TASK TO COMPLETE =>
Count the lines in the listing below that contain the word "same" and report that number alone.
Segment Start: DATA RECORDS
(* ===== verification/Distance.v ===== *)
(** * [formatDistance] of date-fns in the [ptBR] locale (lines 199-201)

    The supporter panel shows [formatDistance(new Date(user.lastDonate),
    new Date(), { locale: ptBR })]: the time between the last donation
    and now in words.  date-fns orders the two instants, takes the whole
    seconds between them, rounds them to minutes ([Math.round]) and picks
    a bucket: under a minute, minutes, about an hour, hours, a day, days,
    about a month, months, then years counted from the calendar months
    between the dates.  The locale turns the bucket and its count into
    text; no [addSuffix] is passed, so the text has neither [em] nor [há].

    Times are time values in milliseconds.  The two instants are taken in
    the same time-zone offset, so the daylight-saving correction of
    date-fns is [0].  The calendar months between two dates
    ([differenceInMonths]) matter only from two months on; they are a
    parameter [months_between] here. *)

From S2P Require Import Prelude DateFormat.

Local Open Scope Z_scope.

Inductive Token :=
  | LessThanXMinutes | XMinutes | AboutXHours | XDays | AboutXMonths
  | XMonths | AboutXYears | OverXYears | AlmostXYears.

#[export] Instance Token_eq_dec : EqDecision Token.
Proof. solve_decision. Defined.

(** The buckets in the order of the distances they cover. *)
Definition token_rank (t : Token) : nat :=
  match t with
  | LessThanXMinutes => 0 | XMinutes => 1 | AboutXHours => 2 | XDays => 3
  | AboutXMonths => 4 | XMonths => 5 | AboutXYears => 6 | OverXYears => 7
  | AlmostXYears => 8
  end%nat.

(** [Math.round(x / d)] for [d > 0]: the nearest integer, halves up. *)
Definition round_div (x d : Z) : Z := (2 * x + d) / (2 * d).

Definition minutes_in_day : Z := 1440.
Definition minutes_in_almost_two_days : Z := 2520.
Definition minutes_in_month : Z := 43200.
Definition minutes_in_two_months : Z := 86400.

(** The branches of [formatDistance] after [minutes] is computed, without
    [includeSeconds]. *)
Definition distance_token (minutes months : Z) : Token * Z :=
  if minutes <? 2 then
    (if minutes =? 0 then (LessThanXMinutes, 1) else (XMinutes, minutes))
  else if minutes <? 45 then (XMinutes, minutes)
  else if minutes <? 90 then (AboutXHours, 1)
  else if minutes <? minutes_in_day then (AboutXHours, round_div minutes 60)
  else if minutes <? minutes_in_almost_two_days then (XDays, 1)
  else if minutes <? minutes_in_month then (XDays, round_div minutes minutes_in_day)
  else if minutes <? minutes_in_two_months then
    (AboutXMonths, round_div minutes minutes_in_month)
  else if months <? 12 then (XMonths, round_div minutes minutes_in_month)
  else
    let r := months mod 12 in
    let years := months / 12 in
    if r <? 3 then (AboutXYears, years)
    else if r <? 9 then (OverXYears, years)
    else (AlmostXYears, years + 1).

(** [formatDistanceLocale] of [ptBR]: the [one] form for a count of [1],
    the [other] form with [{{count}}] replaced otherwise. *)
Definition ptBR (t : Token) (count : Z) : string :=
  let n := decimal count in
  let one_other (one other : string) := if count =? 1 then one else n +:+ other in
  match t with
  | LessThanXMinutes => if count =? 1 then "menos de um minuto" else "menos de " +:+ n +:+ " minutos"
  | XMinutes => one_other "1 minuto" " minutos"
  | AboutXHours => if count =? 1 then "cerca de 1 hora" else "cerca de " +:+ n +:+ " horas"
  | XDays => one_other "1 dia" " dias"
  | AboutXMonths => if count =? 1 then "cerca de 1 mês" else "cerca de " +:+ n +:+ " meses"
  | XMonths => one_other "1 mês" " meses"
  | AboutXYears => if count =? 1 then "cerca de 1 ano" else "cerca de " +:+ n +:+ " anos"
  | OverXYears => if count =? 1 then "mais de 1 ano" else "mais de " +:+ n +:+ " anos"
  | AlmostXYears => if count =? 1 then "quase 1 ano" else "quase " +:+ n +:+ " anos"
  end.

Section distance.
(** [differenceInMonths(dateRight, dateLeft)] of date-fns. *)
Variable months_between : Z -> Z -> Z.

(** The minutes between the two instants once ordered:
    [Math.round(differenceInSeconds(dateRight, dateLeft) / 60)]. *)
Definition distance_minutes (l r : Z) : Z := round_div ((r - l) / 1000) 60.

(** [formatDistance(date, baseDate, { locale: ptBR })]: [compareAsc] puts
    the later instant on the right. *)
Definition distance_of (date base : Z) : Token * Z :=
  let '(l, r) := if base <? date then (base, date) else (date, base) in
  distance_token (distance_minutes l r) (months_between r l).

Definition formatDistance (date base : Z) : string :=
  let '(t, n) := distance_of date base in ptBR t n.

End distance.

(** [(t1, n1)] shows a distance no larger than [(t2, n2)]: an earlier
    bucket, or the same bucket with a count no larger. *)
Definition dist_le (a b : Token * Z) : Prop :=
  (token_rank a.1 < token_rank b.1)%nat \/ (a.1 = b.1 /\ a.2 <= b.2).

Lemma round_div_mono x y d : 0 < d -> x <= y -> round_div x d <= round_div y d.
Proof. intros Hd Hxy. unfold round_div. apply Z.div_le_mono; lia. Qed.

(** The count each bucket shows. *)
Definition count_ok (tn : Token * Z) : Prop :=
  match tn with
  | (LessThanXMinutes, n) => n = 1
  | (XMinutes, n) => 1 <= n <= 44
  | (AboutXHours, n) => 1 <= n <= 24
  | (XDays, n) => 1 <= n <= 30
  | (AboutXMonths, n) => 1 <= n <= 2
  | (XMonths, n) => 2 <= n
  | (AboutXYears, n) | (OverXYears, n) => 1 <= n
  | (AlmostXYears, n) => 2 <= n
  end.

(** Case analysis on the thresholds of [distance_token]. *)
Ltac buckets :=
  unfold distance_token, minutes_in_day, minutes_in_almost_two_days, minutes_in_month,
    minutes_in_two_months;
  repeat match goal with
  | |- context [if ?a <? ?b then _ else _] => destruct (Z.ltb_spec a b)
  | |- context [if ?a =? ?b then _ else _] => destruct (Z.eqb_spec a b)
  end.

Lemma distance_token_mono m1 m2 mo1 mo2 :
  0 <= m1 <= m2 -> m2 < minutes_in_two_months ->
  dist_le (distance_token m1 mo1) (distance_token m2 mo2).
Proof.
  unfold minutes_in_two_months. intros Hm Hlt. unfold dist_le. buckets;
    try (exfalso; lia); try (left; simpl; lia);
    right; (split; [done|]); simpl;
    (lia || (apply round_div_mono; lia) || (unfold round_div; Z.div_mod_to_equations; lia)).
Qed.

Lemma distance_token_counts m mo : 0 <= m -> count_ok (distance_token m mo).
Proof.
  intros Hm. buckets; simpl; try lia; unfold round_div; Z.div_mod_to_equations; lia.
Qed.

Section distance_props.
Variable months_between : Z -> Z -> Z.

Lemma distance_minutes_mono l r1 r2 :
  r1 <= r2 -> distance_minutes l r1 <= distance_minutes l r2.
Proof.
  intros Hr. unfold distance_minutes. apply round_div_mono; [lia|].
  apply Z.div_le_mono; lia.
Qed.

Lemma distance_minutes_nonneg l r : l <= r -> 0 <= distance_minutes l r.
Proof.
  intros H. unfold distance_minutes, round_div. apply Z.div_pos; [|lia].
  pose proof (Z.div_pos (r - l) 1000). lia.
Qed.

Lemma distance_of_past date base :
  date <= base -> distance_of months_between date base =
  distance_token (distance_minutes date base) (months_between base date).
Proof. intros H. unfold distance_of. by rewrite (proj2 (Z.ltb_ge base date)) by lia. Qed.

(** C27: the panel does not say in which direction the time goes.  No
    [addSuffix] is passed, so [formatDistance] gives the same text when
    the two instants are swapped: a last donation dated in the future
    reads like one in the past, where the specification speaks of a
    distance "ago". *)
Theorem formatDistance_symmetric date base :
  formatDistance months_between date base = formatDistance months_between base date.
Proof.
  unfold formatDistance, distance_of.
  destruct (Z.ltb_spec base date), (Z.ltb_spec date base); try lia; try done.
  by replace base with date by lia.
Qed.

(** C28: the distance shown grows with time.  For a fixed last donation,
    a later now never shows an earlier bucket, nor a smaller count in the
    same bucket, as long as the distance stays below two months (from
    there on the calendar months of [months_between] decide). *)
Theorem distance_monotone last t1 t2 :
  last <= t1 <= t2 -> distance_minutes last t2 < minutes_in_two_months ->
  dist_le (distance_of months_between last t1) (distance_of months_between last t2).
Proof.
  intros Ht Hlt. rewrite !distance_of_past by lia.
  apply distance_token_mono; [|done].
  split; [apply distance_minutes_nonneg; lia|apply distance_minutes_mono; lia].
Qed.

(** C29: every count shown lies in the range of its bucket: [1] minute
    for less than a minute, 1 to 44 minutes, 1 to 24 hours, 1 to 30 days,
    1 or 2 months for about a month, at least 2 months, at least a year,
    almost 2 years or more. *)
Theorem distance_counts date base : count_ok (distance_of months_between date base).
Proof.
  unfold distance_of. destruct (Z.ltb_spec base date);
    apply distance_token_counts, distance_minutes_nonneg; lia.
Qed.

End distance_props.
(* ===== verification/Loader.v ===== *)
(** * The server-side loader [getServerSideProps] (lines 212-246)

    The loader resolves the session; when the session has no [id] it
    returns a temporary redirect to ["/"]; otherwise it queries the
    documents whose [userId] is the session's id and maps each one to a
    row [{ id: doc.id, createdFormatted: format(created, 'dd MMMM yyyy'),
    ...doc.data() }].  The spread comes last, but a document holds only the
    four fields [addDoc] writes ([Doc.t]), so it overrides neither [id] nor
    [createdFormatted].  The rows travel to the component as
    [JSON.stringify(rows)] and come back through [JSON.parse(data)]
    (line 50); the model hands the rows over unchanged, which
    [Json.loader_data_transfer] justifies: the text parses back into
    exactly these rows.  [format] is the
    date-fns formatter, a parameter [fmt] here. *)

From S2P Require Import Prelude Types Store.

Inductive Result :=
  | Redirect (destination : string) (permanent : bool)
  | Props (user : User.t) (data : list TaskList.t).

Section loader.
Context `{DocStoreLaws St}.
(** [format(date, 'dd MMMM yyyy')] *)
Variable fmt : Z -> string.

(** [{ id: doc.id, createdFormatted: format(...), ...doc.data() }] *)
Definition row_of (kd : string * Doc.t) : TaskList.t :=
  TaskList.mk kd.1 (Doc.created kd.2) (Some (fmt (Doc.created kd.2)))
    (Doc.task kd.2) (Doc.userId kd.2) (Doc.name kd.2).

(** [const user = { name: session?.user.name, id: session?.id, ... }] *)
Definition user_of (s : Session.t) (sid : string) : User.t :=
  User.mk sid (Session.user_name s) (Session.vip s) (Session.lastDonate s).

Definition getServerSideProps (session : option Session.t) (db : St) : Result :=
  match session with
  | Some s =>
      match Session.id s with
      | Some sid =>
          if decide (sid = "") then Redirect "/" false
          else Props (user_of s sid) (row_of <$> getDocsByUser sid db)
      | None => Redirect "/" false
      end
  | None => Redirect "/" false
  end.

(** [!session?.id]: no session, no id, or the empty string. *)
Definition anonymous (session : option Session.t) : bool :=
  match session with
  | Some s => match Session.id s with
              | Some sid => bool_decide (sid = "")
              | None => true
              end
  | None => true
  end.

Lemma row_of_inj : Inj eq eq row_of.
Proof.
  intros [k1 [c1 t1 u1 n1]] [k2 [c2 t2 u2 n2]]. unfold row_of. simpl.
  intros [=]. by subst.
Qed.

Lemma row_of_elem k d (l : list (string * Doc.t)) :
  row_of (k, d) ∈ row_of <$> l <-> (k, d) ∈ l.
Proof.
  rewrite list_elem_of_fmap. split.
  - intros (kd & Heq & Hin). apply row_of_inj in Heq. by subst.
  - intros Hin. by exists (k, d).
Qed.
End loader.

Section loader_props.
Context `{DocStoreLaws St} (fmt : Z -> string).

(** C9: an anonymous request ([!session?.id]) is redirected to ["/"],
    temporarily, whatever the collection holds: no document is read. *)
Theorem loader_redirects_anonymous session (db : St) :
  anonymous session = true ->
  getServerSideProps fmt session db = Redirect "/" false.
Proof.
  unfold anonymous, getServerSideProps.
  destruct session as [s|]; [|done].
  destruct (Session.id s) as [sid|]; [|done].
  intros Hsid. apply bool_decide_eq_true in Hsid. by rewrite decide_True.
Qed.

(** C10: an authenticated request receives the session's user and one row
    per document of that user and no other, with distinct ids: a document
    [k] of the collection has its row exactly when its [userId] is the
    session's id. *)
Theorem loader_rows_exact s sid (db : St) :
  Session.id s = Some sid -> sid <> "" ->
  exists rows,
    getServerSideProps fmt (Some s) db = Props (user_of s sid) rows /\
    (forall k d, row_of fmt (k, d) ∈ rows <-> owned_by sid db k = Some d) /\
    (forall r, r ∈ rows -> exists k d, r = row_of fmt (k, d)) /\
    NoDup (TaskList.id <$> rows).
Proof.
  intros Hsid Hne. exists (row_of fmt <$> getDocsByUser sid db).
  split; [unfold getServerSideProps; rewrite Hsid, decide_False; done|].
  split; [|split].
  - intros k d. by rewrite row_of_elem, getDocsByUser_owned.
  - intros r (kd & -> & _)%list_elem_of_fmap. destruct kd as [k d]. by exists k, d.
  - rewrite <- list_fmap_compose.
    assert (TaskList.id ∘ row_of fmt = fst) as -> by done.
    apply getDocsByUser_NoDup.
Qed.

(** What the component receives: rows with distinct ids, each the row of
    a document of the user under that id. *)
Lemma loader_props_spec session (db : St) u rows :
  getServerSideProps fmt session db = Props u rows ->
  NoDup (TaskList.id <$> rows) /\
  forall r, r ∈ rows -> exists d,
    owned_by (User.id u) db (TaskList.id r) = Some d /\ r = row_of fmt (TaskList.id r, d).
Proof.
  unfold getServerSideProps. destruct session as [s|]; [|done].
  destruct (Session.id s) as [sid|] eqn:Hsid; [|done].
  case_decide; [done|]. intros [= <- <-]. split.
  - rewrite <- list_fmap_compose.
    assert (TaskList.id ∘ row_of fmt = fst) as -> by done.
    apply getDocsByUser_NoDup.
  - intros r ([k d] & -> & Hin)%list_elem_of_fmap. exists d.
    split; [|done]. by apply getDocsByUser_owned.
Qed.

(** Conversely, every document of the user has its row. *)
Lemma loader_props_complete session (db : St) u rows k d :
  getServerSideProps fmt session db = Props u rows ->
  owned_by (User.id u) db k = Some d -> row_of fmt (k, d) ∈ rows.
Proof.
  unfold getServerSideProps. destruct session as [s|]; [|done].
  destruct (Session.id s) as [sid|] eqn:Hsid; [|done].
  case_decide; [done|]. intros [= <- <-] Hd.
  apply row_of_elem, getDocsByUser_owned. done.
Qed.

(** Every row the loader produces belongs to the user it hands over. *)
Lemma loader_rows_owned session (db : St) u rows :
  getServerSideProps fmt session db = Props u rows ->
  Forall (fun r => TaskList.userId r = User.id u) rows.
Proof.
  unfold getServerSideProps. destruct session as [s|]; [|done].
  destruct (Session.id s) as [sid|] eqn:Hsid; [|done].
  case_decide; [done|]. intros [= <- <-].
  apply Forall_forall. intros r (kd & -> & Hin)%list_elem_of_fmap.
  destruct kd as [k d]. apply getDocsByUser_spec in Hin as [_ Hu]. done.
Qed.
End loader_props.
Segment End: DATA RECORDS
TASK SOLUTION =>
4